__Problem to solve__: Your answer should be the lines below from the one holding "(** * zustand-travel: the" through the one holding "is used to run", copied exactly and with nothing else.

__Records supplied__:
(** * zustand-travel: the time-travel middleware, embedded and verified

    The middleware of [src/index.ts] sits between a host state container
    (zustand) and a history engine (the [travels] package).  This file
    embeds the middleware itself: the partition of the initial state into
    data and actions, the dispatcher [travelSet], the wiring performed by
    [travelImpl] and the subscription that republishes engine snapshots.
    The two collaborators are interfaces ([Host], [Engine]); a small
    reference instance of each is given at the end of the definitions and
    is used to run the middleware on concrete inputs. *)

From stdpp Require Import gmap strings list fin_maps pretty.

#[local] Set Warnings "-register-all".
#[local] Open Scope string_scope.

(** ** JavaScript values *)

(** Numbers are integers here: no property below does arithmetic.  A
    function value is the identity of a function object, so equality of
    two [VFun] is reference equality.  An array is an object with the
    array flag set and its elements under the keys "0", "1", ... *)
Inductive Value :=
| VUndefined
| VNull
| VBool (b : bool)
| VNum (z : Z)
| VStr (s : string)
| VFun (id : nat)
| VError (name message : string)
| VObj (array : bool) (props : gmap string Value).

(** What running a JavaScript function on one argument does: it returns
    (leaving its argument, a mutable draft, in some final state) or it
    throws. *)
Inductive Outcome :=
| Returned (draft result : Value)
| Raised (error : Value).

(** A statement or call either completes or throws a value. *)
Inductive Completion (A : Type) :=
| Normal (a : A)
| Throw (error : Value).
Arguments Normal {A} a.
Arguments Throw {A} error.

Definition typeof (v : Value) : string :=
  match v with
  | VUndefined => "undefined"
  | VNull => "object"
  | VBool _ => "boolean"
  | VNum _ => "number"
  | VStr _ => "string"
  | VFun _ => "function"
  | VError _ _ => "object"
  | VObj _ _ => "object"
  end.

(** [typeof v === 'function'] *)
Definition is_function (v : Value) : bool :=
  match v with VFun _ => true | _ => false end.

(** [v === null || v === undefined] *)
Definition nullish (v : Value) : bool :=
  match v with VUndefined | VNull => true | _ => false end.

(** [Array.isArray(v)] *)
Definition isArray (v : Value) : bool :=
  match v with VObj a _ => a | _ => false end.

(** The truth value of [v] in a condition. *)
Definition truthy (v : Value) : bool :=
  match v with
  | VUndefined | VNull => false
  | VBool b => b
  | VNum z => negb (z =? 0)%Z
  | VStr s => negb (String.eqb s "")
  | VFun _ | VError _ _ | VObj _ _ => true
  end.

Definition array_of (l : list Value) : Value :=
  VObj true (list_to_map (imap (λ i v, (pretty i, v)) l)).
---
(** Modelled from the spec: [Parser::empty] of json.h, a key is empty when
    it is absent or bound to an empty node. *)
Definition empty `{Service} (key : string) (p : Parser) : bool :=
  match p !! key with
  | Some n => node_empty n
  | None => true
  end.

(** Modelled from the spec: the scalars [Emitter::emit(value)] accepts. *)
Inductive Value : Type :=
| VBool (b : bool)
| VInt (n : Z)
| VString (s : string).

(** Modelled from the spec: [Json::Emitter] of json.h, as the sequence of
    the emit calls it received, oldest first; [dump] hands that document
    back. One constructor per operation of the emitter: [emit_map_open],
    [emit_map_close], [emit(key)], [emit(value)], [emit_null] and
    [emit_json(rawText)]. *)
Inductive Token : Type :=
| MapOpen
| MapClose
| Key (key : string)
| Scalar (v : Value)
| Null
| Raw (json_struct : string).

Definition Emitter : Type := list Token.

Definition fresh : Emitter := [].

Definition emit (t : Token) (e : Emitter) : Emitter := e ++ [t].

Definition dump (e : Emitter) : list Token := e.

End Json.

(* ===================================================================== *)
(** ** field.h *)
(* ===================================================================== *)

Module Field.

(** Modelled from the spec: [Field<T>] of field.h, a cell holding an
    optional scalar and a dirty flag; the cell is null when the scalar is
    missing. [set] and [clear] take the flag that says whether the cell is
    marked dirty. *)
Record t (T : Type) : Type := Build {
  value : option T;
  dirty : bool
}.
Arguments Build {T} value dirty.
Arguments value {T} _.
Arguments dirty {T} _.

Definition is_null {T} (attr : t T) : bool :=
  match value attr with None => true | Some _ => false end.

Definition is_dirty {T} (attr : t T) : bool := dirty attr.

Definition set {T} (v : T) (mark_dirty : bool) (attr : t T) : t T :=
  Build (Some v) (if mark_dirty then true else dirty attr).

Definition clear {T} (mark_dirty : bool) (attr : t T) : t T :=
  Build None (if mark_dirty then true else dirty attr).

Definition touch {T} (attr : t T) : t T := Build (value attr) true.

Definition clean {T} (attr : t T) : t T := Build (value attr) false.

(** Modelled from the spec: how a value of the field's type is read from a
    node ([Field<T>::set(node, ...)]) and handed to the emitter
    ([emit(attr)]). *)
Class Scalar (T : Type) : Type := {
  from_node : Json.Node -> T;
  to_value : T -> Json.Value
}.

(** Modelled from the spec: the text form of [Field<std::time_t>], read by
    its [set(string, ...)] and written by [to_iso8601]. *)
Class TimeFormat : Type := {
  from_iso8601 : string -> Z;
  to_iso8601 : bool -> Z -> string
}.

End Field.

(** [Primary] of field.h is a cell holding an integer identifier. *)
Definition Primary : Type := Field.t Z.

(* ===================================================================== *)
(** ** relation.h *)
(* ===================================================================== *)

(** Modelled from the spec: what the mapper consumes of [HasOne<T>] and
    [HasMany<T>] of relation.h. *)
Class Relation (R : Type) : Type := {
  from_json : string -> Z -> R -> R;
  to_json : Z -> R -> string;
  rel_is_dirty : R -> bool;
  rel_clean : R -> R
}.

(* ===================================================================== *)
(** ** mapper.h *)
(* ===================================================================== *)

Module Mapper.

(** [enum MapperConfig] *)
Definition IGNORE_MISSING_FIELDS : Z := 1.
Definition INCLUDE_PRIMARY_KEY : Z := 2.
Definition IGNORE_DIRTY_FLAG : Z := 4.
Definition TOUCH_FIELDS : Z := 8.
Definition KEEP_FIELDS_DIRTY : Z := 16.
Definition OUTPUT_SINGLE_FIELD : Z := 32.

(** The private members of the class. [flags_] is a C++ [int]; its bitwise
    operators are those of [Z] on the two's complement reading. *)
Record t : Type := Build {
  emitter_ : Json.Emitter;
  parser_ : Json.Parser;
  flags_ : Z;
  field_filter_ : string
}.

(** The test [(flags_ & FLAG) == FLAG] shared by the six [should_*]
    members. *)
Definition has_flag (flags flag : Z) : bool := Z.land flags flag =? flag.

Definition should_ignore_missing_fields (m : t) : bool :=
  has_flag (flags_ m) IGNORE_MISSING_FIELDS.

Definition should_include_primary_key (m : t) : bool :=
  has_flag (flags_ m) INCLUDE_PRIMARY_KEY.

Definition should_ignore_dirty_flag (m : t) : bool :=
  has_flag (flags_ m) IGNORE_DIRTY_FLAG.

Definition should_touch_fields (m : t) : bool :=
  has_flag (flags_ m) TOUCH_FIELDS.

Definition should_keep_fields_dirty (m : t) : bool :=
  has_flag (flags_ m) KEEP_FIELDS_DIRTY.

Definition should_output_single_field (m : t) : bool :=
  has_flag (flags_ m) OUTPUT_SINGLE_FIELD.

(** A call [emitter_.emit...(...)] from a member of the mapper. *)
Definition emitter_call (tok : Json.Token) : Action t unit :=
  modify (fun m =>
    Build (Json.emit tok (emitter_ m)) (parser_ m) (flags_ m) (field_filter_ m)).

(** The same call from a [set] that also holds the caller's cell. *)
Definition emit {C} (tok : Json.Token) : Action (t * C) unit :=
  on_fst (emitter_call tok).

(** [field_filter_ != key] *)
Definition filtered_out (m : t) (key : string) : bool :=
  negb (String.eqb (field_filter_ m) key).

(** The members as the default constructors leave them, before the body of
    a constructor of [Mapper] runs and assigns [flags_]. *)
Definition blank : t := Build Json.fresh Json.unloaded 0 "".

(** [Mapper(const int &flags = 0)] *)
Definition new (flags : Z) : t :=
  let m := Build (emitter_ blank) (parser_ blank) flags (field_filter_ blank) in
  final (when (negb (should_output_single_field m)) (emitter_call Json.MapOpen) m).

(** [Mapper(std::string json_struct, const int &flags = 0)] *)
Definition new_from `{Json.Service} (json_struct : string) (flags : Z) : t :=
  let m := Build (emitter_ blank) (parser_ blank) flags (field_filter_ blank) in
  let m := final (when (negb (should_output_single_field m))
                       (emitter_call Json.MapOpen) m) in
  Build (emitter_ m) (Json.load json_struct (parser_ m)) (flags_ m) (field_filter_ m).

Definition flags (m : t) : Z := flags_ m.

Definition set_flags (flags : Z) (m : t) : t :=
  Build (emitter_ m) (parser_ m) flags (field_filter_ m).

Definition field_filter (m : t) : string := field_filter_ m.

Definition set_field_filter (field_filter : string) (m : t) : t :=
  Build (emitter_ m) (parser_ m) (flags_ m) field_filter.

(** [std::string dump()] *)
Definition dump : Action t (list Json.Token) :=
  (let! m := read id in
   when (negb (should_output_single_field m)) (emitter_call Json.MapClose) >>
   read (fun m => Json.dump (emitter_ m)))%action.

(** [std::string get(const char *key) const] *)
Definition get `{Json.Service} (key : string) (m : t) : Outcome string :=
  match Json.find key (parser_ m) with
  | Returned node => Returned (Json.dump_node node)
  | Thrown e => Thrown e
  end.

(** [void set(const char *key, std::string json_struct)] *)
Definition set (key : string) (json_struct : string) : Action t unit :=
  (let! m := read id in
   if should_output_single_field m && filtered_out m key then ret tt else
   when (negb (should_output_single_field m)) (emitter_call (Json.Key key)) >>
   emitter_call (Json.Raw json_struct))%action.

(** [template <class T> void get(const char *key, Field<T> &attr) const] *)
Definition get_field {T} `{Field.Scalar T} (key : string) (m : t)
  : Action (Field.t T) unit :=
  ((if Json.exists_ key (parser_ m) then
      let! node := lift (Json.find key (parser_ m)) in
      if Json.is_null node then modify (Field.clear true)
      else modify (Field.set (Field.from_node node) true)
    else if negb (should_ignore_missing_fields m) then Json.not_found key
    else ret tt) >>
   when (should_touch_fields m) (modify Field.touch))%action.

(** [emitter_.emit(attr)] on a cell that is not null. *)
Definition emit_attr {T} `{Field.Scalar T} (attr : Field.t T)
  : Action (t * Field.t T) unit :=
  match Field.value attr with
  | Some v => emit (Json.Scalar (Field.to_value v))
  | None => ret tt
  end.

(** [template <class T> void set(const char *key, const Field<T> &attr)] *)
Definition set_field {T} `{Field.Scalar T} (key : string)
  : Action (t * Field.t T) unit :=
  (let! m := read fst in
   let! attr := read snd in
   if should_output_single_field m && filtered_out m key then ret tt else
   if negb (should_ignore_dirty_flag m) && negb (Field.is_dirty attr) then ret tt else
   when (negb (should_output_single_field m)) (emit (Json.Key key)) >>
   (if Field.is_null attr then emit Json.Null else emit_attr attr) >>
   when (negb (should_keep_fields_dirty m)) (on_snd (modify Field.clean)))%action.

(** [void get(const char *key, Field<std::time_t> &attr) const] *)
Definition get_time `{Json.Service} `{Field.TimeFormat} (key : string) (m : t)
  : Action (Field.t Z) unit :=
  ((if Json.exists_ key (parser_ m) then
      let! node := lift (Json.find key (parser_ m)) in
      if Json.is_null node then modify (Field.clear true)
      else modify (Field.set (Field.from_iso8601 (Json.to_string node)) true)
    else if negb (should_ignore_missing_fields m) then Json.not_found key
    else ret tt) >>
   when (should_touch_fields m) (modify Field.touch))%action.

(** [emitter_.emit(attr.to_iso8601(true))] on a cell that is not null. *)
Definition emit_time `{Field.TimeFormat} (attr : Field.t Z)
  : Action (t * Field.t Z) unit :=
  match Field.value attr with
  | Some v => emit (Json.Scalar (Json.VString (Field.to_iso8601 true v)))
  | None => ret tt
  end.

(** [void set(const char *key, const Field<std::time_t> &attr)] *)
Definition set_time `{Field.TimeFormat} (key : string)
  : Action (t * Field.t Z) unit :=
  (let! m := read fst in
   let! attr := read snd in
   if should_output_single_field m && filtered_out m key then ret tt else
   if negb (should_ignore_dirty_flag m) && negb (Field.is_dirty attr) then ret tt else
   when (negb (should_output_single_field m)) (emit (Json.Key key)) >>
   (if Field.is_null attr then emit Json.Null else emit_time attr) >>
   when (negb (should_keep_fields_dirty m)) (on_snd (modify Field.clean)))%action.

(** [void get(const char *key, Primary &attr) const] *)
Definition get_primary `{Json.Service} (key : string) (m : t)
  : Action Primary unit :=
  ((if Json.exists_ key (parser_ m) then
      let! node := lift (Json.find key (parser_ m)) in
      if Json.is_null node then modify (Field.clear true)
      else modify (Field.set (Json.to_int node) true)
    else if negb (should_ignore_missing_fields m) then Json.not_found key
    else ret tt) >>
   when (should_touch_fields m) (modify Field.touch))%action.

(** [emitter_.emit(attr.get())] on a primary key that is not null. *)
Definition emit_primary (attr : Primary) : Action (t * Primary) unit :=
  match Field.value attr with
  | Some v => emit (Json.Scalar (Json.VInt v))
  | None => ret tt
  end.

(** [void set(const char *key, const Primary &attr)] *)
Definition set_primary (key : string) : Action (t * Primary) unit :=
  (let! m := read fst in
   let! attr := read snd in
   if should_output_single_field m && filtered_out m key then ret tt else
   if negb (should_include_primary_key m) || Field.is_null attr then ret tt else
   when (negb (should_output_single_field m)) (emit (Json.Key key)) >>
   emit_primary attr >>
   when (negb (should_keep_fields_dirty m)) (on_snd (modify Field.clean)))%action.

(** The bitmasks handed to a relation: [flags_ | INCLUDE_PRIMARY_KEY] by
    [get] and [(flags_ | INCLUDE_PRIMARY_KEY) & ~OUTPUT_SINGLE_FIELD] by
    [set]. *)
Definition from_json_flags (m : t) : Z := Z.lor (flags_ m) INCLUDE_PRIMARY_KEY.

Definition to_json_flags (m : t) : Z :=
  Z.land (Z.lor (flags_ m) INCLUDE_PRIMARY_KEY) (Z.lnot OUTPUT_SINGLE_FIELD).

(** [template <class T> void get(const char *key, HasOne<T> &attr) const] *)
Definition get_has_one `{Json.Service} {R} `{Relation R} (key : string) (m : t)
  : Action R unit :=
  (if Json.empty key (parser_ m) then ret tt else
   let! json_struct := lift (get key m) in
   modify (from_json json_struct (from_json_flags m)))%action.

__Answer__:
(** * zustand-travel: the time-travel middleware, embedded and verified

    The middleware of [src/index.ts] sits between a host state container
    (zustand) and a history engine (the [travels] package).  This file
    embeds the middleware itself: the partition of the initial state into
    data and actions, the dispatcher [travelSet], the wiring performed by
    [travelImpl] and the subscription that republishes engine snapshots.
    The two collaborators are interfaces ([Host], [Engine]); a small
    reference instance of each is given at the end of the definitions and
    is used to run the middleware on concrete inputs. *)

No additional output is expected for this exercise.